Poin penting dalam hal ini adalah sikap kita bersama sebagai masyarakat dunia. Memelihara hutan, baik berupa hutan alam maupun hutan buatan di dalam DAS sudah merupakan suatu keharusan. Karena hutan dapat mendaur ulang hujan, menangkap, menyimpan dan mengendalikan air, serta dapat mencegah banjir, erosi dan tanah longsor.


Contoh sukses adalah Kota New York di Amerika Serikat. Mereka berhasil melindungi sumber daya air dengan menanam dan memelihara hutan lindung di daerah tangkapan hujannya. Bahkan hamparan hutan ini mampu menyediakan air bersih 1,3 milyar galon per hari untuk memenuhi kebutuhan 9 juta penduduk Kota New York. Kota-kota lain yang telah mengikuti jejak New York adalah Tokyo, Barcelona, dan Melbourne. Sangat berkebalikan dengan Kota Bandung dan Kota Jakarta, dan hampir semua kota besar di Indonesia. Saat ini, kita justru sedang menghancurkan kawasan lindungnya sendiri.


Saran Prof MT Zen, mantan Guru Besar ITB, sepertinya patut untuk dilakukan. Beliau menekankan manusia harus membuat kontrak ekologi dengan alam; untuk tidak lagi merusak alam dan harus arif terhadap alam. Agar masalah klasik yang selalu muncul saat ini, tak mengganggu kehidupan kita lagi; di musim hujan terjadi peningkatan air sehingga datang banjir, sedangkan di musim kemarau terjadi kelangkaan air sehingga muncul bencana kekeringan.
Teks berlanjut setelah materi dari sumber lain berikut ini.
(* ===== verification/SlabSpec.v ===== *)
(** Correctness of rt_malloc and rt_free of slab.c: an invariant of the pages,
    the zones and the table of page usage, from which the live blocks are read
    off; rt_malloc adds a block that is disjoint from all others, rt_free
    removes one. *)
From S2P Require Import Prelude KService Mem CpuPort Kernel Slab SlabPages SlabZones.

(** * The invariant *)
(** the list of the zones with index [zi] that have a free chunk *)
Record class_list (zs : gmap Z slab_zone) (G : gmap Z (list Z)) (zi hd : Z) (l : list Z) : Prop := {
  cl_chain : zchain zs hd l;
  cl_NoDup : NoDup l;
  cl_in : forall z, z ∈ l <-> exists F v, G !! z = Some F /\ zs !! z = Some v /\ z_zoneindex v = zi /\ 0 < z_nfree v;
}.
Definition small_pages (s : slab) (z : Z) : Prop := forall off, 0 <= off < zone_page_cnt s ->
  usage s !! (btokup s z + off) = Some {| mu_type := PAGE_TYPE_SMALL; mu_size := off |}.
(** [E]: the extents of the page allocator; [G]: the zones in use with their
    released chunks; [X]: zones on no list, between two steps; [fz]: the free
    zones; [B]: the large blocks with their numbers of pages *)
Record slab_inv (s : slab) (lo hi : Z) (E : gmap Z Z) (G : gmap Z (list Z)) (X fz : list Z) (B : gmap Z Z) : Prop := {
  si_sizes : zone_sizes_ok s;
  si_start : slab_start s = lo;
  si_lo : lo mod RT_MM_PAGE_SIZE = 0;
  si_pages : pages_inv s lo hi E;
  si_len : length (zone_array s) = Z.to_nat NZONES;
  si_zone : forall z F, G !! z = Some F -> exists v, zones s !! z = Some v /\ zone_at s z v F;
  si_class : forall zi, 0 <= zi < NZONES -> exists hd l, zone_array s !! Z.to_nat zi = Some hd /\ class_list (zones s) G zi hd l;
  si_free : zchain (zones s) (zone_free s) fz /\ zone_free_cnt s = Z.of_nat (length fz);
  si_NoDup : NoDup (X ++ fz);
  si_extent : forall z, is_Some (G !! z) \/ z ∈ X ++ fz -> E !! z = Some (zone_page_cnt s) /\ small_pages s z /\ z <> memusage_tbl s;
  si_sep : forall z, is_Some (G !! z) -> z ∉ X ++ fz;
  si_large : forall p n, B !! p = Some n -> E !! p = Some n /\ G !! p = None /\ p ∉ (X ++ fz) /\ p <> memusage_tbl s /\
    usage s !! btokup s p = Some {| mu_type := PAGE_TYPE_LARGE; mu_size := n |};
  si_tbl : is_Some (E !! memusage_tbl s);
  si_all : forall a n, E !! a = Some n -> is_Some (G !! a) \/ a ∈ X ++ fz \/ B !! a = Some n \/ a = memusage_tbl s;
}.
(** the blocks in the hands of the program *)
Definition live (s : slab) (G : gmap Z (list Z)) (B : gmap Z Z) (p n : Z) : Prop :=
  (exists k, B !! p = Some k /\ n = k * RT_MM_PAGE_SIZE) \/
  exists z F v i, G !! z = Some F /\ zones s !! z = Some v /\ chunk_live v F i /\ p = chunk_addr v i /\ n = z_chunksize v.
Definition slab_ok (s : slab) (lo hi : Z) (L : gmap Z Z) : Prop := slab_sem s = 1 /\
  exists E G fz B, slab_inv s lo hi E G [] fz B /\ forall p n, L !! p = Some n <-> live s G B p n.

(** * Pages and keys of the usage table *)
Lemma extent_range s lo hi E a n : pages_inv s lo hi E -> E !! a = Some n ->
  0 < lo <= a /\ a + n * RT_MM_PAGE_SIZE <= hi /\ hi < 4294967296 /\ a mod RT_MM_PAGE_SIZE = 0 /\ 0 < n.
Proof. intros [(l & [_ _ Hlo Hhi] & Ho & _) _] Ha. by destruct (Ho _ _ Ha) as [O1 O2 O3 O4 _]. Qed.
Lemma extent_unique s lo hi E a n b m x : pages_inv s lo hi E -> E !! a = Some n -> E !! b = Some m ->
  a <= x < a + n * RT_MM_PAGE_SIZE -> b <= x < b + m * RT_MM_PAGE_SIZE -> a = b.
Proof. intros [_ Hd] Ha Hb H1 H2. destruct (decide (a = b)) as [|Hne]; [done|]. destruct (Hd _ _ _ _ Ha Hb Hne); lia. Qed.
Lemma btokup_page s k : 0 <= k -> k * RT_MM_PAGE_SIZE < 4294967296 -> btokup s (slab_start s + k * RT_MM_PAGE_SIZE) = k.
Proof.
  intros H0 H1. unfold btokup, RT_MM_PAGE_BITS, RT_MM_PAGE_SIZE in *. replace (slab_start s + k * 4096 - slab_start s) with (k * 4096) by lia. rewrite u32_small by lia.
  rewrite Z.shiftr_div_pow2 by lia. by apply Z.div_mul.
Qed.
(** the pages of an extent by number *)
Lemma extent_keys s0 s lo hi E a n : pages_inv s0 lo hi E -> slab_start s = lo -> lo mod RT_MM_PAGE_SIZE = 0 -> E !! a = Some n ->
  a = lo + btokup s a * RT_MM_PAGE_SIZE /\ 0 <= btokup s a /\
  forall i, 0 <= i < n -> btokup s (a + i * RT_MM_PAGE_SIZE) = btokup s a + i.
Proof.
  intros Hp <- Hlo Ha. destruct (extent_range _ _ _ _ _ _ Hp Ha) as (R1 & R2 & R3 & R4 & R5).
  apply Z.mod_divide in Hlo as [c Hc]; [|done]. apply Z.mod_divide in R4 as [d Hd]; [|done]. unfold RT_MM_PAGE_SIZE in *.
  assert (Hk : btokup s a = d - c).
  { replace a with (slab_start s + (d - c) * RT_MM_PAGE_SIZE) at 1 by (unfold RT_MM_PAGE_SIZE; lia). apply btokup_page; unfold RT_MM_PAGE_SIZE; lia. }
  rewrite Hk. split; [lia|]. split; [lia|]. intros i Hi.
  replace (a + i * 4096) with (slab_start s + (d - c + i) * RT_MM_PAGE_SIZE) by (unfold RT_MM_PAGE_SIZE; lia). apply btokup_page; unfold RT_MM_PAGE_SIZE; lia.
Qed.
Lemma keys_distinct s0 s lo hi E a n b m i j : pages_inv s0 lo hi E -> slab_start s = lo -> lo mod RT_MM_PAGE_SIZE = 0 ->
  E !! a = Some n -> E !! b = Some m -> a <> b -> 0 <= i < n -> 0 <= j < m -> btokup s a + i <> btokup s b + j.
Proof.
  intros Hp Hst Hlo Ha Hb Hne Hi Hj Hk. destruct (extent_keys _ _ _ _ _ _ _ Hp Hst Hlo Ha) as (A1 & _ & _).
  destruct (extent_keys _ _ _ _ _ _ _ Hp Hst Hlo Hb) as (B1 & _ & _). apply Hne. unfold RT_MM_PAGE_SIZE in *.
  eapply (extent_unique _ _ _ _ _ _ _ _ (a + i * 4096) Hp Ha Hb); unfold RT_MM_PAGE_SIZE; lia.
Qed.
(** the page of an address in an extent *)
Lemma page_of_extent a p n : a mod RT_MM_PAGE_SIZE = 0 -> a <= p < a + n * RT_MM_PAGE_SIZE ->
  exists off, 0 <= off < n /\ page_of p = a + off * RT_MM_PAGE_SIZE.
Proof.
  intros Ha Hp. exists ((p - a) / RT_MM_PAGE_SIZE). unfold page_of, RT_MM_PAGE_MASK.
  apply Z.mod_divide in Ha as [k ->]; [|done]. unfold RT_MM_PAGE_SIZE in *. change (4096 - 1) with (Z.ones 12).
  rewrite <- Z.ldiff_land, Z.ldiff_ones_r, Z.shiftl_mul_pow2, Z.shiftr_div_pow2 by lia. change (2 ^ 12) with 4096.
  replace (p / 4096) with ((p - k * 4096) / 4096 + k); [|rewrite <- Z.div_add by lia; f_equal; lia].
  pose proof (Z.div_mod (p - k * 4096) 4096 ltac:(lia)). pose proof (Z.mod_pos_bound (p - k * 4096) 4096 ltac:(lia)). split; lia.
Qed.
Kelangkaan air ini juga bisa jadi memunculkan pertentangan di kalangan masyarakat yang dapat memicu pertikaian. Risiko ini semakin besar jika distribusi air tidak dilakukan dengan baik. Sementara usaha pengelolaan air yang lebih baik perlu menjadi perhatian berbagai pihak. Untuk mengatasi kelangkaan air, mungkin mulai saat ini bisa kita praktikkan “Gerakan Hemat Air”.


Pemahaman dan pendalaman pengetahuan cuaca dan iklim, seyogianya juga perlu diupayakan. Akan sangat baik bila diikuti dengan pengembangan basis data cuaca dan iklim. Pengalaman naiknya derajat keasaman pada musim kemarau dan diikuti munculnya hujan asam, menyebabkan terganggunya binatang air tawar dan percepatan korosi. Kondisi tersebut berubah menjadi kondisi berlawanan dengan munculnya indikasi fluktuasi atau variasi cuaca dan iklim.


Banjir bandang dan tanah longsor yang semakin sering terjadi, sebenarnya bukan bencana alam. Ini terjadi karena disebabkan kondisi lingkungan yang mengalami degradasi akibat eksploitasi lingkungan yang berlebihan. Semuanya merupakan realitas kondisi alam dan lingkungan yang sudah terlalu sering dieksploitasi secara bebas, sehingga mendorong ketidakberaturan kondisi cuaca dan iklim. Dan semuanya bisa kita kendalikan, jika kita berani mengambil sikap bersama untuk menjaga alam dan lingkungan kita.